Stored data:

--

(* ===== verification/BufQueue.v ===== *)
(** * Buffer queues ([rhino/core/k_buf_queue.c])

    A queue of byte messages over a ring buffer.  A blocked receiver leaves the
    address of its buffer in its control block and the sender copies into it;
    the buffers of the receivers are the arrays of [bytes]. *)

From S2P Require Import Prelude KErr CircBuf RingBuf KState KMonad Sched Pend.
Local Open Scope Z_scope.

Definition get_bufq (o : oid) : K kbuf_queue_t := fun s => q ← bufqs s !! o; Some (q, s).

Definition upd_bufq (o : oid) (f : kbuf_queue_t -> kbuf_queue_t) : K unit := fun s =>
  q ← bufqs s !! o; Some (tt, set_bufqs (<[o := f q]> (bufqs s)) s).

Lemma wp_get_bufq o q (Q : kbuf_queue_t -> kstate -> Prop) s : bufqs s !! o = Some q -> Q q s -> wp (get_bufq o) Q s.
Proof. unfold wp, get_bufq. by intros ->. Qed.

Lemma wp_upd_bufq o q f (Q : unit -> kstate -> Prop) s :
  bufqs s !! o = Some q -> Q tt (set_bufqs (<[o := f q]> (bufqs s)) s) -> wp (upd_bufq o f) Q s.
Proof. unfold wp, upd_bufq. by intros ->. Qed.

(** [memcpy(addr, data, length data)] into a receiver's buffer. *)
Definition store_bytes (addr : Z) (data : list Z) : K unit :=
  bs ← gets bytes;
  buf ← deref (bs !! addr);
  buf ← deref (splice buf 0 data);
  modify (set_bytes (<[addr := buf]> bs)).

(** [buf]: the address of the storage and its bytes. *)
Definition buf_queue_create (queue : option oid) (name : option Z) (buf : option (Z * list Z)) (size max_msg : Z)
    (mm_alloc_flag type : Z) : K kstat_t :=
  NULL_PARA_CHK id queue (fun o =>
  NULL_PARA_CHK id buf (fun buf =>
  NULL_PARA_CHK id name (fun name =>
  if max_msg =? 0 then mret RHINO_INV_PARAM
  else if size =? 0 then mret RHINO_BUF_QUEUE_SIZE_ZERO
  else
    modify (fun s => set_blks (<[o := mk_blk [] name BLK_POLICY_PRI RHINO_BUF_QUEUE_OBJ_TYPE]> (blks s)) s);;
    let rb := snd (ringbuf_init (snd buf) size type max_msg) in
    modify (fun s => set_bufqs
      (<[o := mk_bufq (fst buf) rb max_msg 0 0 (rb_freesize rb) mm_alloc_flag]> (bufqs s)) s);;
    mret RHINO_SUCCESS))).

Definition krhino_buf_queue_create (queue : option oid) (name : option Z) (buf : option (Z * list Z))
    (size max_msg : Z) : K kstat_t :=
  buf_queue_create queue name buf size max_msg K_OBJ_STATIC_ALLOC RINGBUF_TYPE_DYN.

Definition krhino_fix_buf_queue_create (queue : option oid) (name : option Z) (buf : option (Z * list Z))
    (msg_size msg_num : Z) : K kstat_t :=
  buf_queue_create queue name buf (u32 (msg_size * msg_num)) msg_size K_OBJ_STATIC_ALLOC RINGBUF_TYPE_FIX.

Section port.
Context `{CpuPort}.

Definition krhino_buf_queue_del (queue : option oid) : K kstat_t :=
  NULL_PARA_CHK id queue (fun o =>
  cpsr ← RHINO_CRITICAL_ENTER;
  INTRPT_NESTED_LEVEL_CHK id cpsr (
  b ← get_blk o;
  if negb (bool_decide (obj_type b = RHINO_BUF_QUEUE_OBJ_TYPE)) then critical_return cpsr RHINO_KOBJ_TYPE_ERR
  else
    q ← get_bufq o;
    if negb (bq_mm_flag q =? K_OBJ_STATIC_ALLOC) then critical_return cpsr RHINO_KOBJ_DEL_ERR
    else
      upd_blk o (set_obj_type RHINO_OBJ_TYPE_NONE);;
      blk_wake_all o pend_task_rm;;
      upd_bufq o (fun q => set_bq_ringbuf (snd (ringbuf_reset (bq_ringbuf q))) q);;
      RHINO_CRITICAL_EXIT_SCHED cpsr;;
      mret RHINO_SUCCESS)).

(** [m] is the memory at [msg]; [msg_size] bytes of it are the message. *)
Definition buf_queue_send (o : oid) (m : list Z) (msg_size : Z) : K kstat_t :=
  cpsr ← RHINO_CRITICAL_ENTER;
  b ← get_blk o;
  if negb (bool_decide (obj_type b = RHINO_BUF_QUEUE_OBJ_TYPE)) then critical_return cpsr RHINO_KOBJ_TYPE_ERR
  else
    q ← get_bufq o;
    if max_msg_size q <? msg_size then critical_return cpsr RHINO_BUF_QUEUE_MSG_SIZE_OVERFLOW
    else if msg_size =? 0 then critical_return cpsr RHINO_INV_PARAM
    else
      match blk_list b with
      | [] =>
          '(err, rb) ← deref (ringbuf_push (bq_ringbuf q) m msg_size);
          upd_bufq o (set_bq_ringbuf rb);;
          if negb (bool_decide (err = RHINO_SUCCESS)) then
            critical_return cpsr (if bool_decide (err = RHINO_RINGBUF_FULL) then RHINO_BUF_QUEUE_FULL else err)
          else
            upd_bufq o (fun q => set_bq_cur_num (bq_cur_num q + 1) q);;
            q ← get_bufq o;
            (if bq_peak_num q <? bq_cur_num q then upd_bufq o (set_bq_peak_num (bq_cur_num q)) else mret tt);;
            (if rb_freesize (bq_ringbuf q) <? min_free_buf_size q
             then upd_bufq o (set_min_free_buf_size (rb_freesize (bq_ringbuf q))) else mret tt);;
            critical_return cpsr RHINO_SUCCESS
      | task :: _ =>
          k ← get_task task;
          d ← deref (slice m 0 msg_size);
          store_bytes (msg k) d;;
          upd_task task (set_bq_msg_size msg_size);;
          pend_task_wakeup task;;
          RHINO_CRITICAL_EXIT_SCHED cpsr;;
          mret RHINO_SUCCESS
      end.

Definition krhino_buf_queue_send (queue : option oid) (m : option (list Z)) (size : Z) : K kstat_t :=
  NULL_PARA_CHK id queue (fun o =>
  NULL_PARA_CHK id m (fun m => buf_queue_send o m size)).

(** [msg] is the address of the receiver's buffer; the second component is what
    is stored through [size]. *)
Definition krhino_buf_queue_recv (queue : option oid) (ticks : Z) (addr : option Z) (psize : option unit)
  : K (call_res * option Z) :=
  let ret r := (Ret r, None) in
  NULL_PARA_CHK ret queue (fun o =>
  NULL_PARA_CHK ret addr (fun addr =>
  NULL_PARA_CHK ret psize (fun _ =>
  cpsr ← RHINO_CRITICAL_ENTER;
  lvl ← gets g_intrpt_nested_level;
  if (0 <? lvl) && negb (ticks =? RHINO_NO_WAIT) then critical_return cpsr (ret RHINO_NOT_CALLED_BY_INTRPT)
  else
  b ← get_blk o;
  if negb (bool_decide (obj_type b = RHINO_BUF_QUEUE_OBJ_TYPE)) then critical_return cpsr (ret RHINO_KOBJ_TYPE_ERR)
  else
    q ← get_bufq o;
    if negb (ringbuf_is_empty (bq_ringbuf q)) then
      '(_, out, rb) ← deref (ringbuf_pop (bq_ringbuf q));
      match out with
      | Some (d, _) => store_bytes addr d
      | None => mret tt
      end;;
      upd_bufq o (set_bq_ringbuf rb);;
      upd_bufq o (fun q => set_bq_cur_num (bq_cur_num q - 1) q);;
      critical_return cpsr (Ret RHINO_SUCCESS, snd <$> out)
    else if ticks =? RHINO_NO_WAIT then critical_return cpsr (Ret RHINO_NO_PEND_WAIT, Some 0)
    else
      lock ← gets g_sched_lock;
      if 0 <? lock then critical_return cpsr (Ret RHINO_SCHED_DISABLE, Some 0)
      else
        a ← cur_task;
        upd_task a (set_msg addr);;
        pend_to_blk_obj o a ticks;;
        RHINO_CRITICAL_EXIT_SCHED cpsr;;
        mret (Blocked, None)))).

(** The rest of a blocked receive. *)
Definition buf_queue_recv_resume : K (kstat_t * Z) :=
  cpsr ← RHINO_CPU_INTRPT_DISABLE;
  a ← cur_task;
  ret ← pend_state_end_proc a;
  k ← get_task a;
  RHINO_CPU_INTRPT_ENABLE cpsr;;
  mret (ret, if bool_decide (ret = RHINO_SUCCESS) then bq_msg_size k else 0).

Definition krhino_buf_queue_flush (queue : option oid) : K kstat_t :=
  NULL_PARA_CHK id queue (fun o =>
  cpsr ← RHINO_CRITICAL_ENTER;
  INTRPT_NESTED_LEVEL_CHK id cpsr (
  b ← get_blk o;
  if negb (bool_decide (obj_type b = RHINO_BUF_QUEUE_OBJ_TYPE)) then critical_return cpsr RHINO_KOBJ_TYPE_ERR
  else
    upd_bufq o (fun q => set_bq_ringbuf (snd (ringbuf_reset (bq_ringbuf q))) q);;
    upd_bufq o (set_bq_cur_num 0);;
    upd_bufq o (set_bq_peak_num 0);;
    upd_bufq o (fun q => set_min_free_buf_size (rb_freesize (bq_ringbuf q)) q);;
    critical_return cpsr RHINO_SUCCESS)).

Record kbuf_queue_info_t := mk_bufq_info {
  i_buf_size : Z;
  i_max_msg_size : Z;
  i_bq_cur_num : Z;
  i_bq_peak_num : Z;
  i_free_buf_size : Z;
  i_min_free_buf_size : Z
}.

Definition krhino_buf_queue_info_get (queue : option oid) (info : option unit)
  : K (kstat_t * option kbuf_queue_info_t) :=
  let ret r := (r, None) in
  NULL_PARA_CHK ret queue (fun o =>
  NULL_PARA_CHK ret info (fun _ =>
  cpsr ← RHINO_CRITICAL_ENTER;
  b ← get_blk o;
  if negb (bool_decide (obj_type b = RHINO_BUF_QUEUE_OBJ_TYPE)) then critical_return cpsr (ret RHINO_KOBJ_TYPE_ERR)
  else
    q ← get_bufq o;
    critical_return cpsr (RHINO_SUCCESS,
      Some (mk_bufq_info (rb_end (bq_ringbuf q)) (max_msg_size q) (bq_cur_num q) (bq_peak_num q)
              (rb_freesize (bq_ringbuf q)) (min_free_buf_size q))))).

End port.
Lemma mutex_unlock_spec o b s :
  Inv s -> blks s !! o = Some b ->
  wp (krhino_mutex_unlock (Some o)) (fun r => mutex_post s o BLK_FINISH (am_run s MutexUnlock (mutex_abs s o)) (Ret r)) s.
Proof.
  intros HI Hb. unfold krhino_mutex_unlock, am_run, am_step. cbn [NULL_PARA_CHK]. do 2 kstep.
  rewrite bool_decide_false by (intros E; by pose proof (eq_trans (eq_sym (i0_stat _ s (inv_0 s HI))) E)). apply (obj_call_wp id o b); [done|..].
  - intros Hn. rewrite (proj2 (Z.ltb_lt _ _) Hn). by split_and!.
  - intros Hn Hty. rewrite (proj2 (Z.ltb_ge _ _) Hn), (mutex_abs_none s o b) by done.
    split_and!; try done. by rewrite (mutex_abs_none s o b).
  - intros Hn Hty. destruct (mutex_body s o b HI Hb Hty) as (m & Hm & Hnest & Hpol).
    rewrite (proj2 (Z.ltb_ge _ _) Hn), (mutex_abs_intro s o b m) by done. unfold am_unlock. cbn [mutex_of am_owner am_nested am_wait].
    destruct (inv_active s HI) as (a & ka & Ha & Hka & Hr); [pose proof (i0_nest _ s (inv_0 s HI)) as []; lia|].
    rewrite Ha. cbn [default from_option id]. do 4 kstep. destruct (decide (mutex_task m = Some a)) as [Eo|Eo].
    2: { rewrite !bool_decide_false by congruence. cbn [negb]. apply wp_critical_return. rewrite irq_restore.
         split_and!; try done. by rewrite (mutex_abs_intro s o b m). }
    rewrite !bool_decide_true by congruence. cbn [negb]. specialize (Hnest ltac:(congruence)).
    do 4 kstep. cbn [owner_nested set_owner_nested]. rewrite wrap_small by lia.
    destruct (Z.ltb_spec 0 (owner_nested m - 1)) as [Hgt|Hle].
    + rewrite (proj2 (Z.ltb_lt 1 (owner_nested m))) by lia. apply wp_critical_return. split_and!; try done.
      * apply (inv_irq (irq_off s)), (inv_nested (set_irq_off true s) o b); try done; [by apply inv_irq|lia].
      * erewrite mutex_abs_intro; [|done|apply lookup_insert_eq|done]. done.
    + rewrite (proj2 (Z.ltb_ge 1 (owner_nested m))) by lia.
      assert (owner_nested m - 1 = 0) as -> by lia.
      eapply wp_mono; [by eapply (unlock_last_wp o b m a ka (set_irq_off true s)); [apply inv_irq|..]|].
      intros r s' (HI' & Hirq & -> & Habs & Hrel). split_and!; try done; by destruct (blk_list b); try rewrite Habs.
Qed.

--

▶ [What is being asked] When a line in the records above contains the word "psize", copy it.

▶ [Completed exercise]
Definition krhino_buf_queue_recv (queue : option oid) (ticks : Z) (addr : option Z) (psize : option unit)
  NULL_PARA_CHK ret psize (fun _ =>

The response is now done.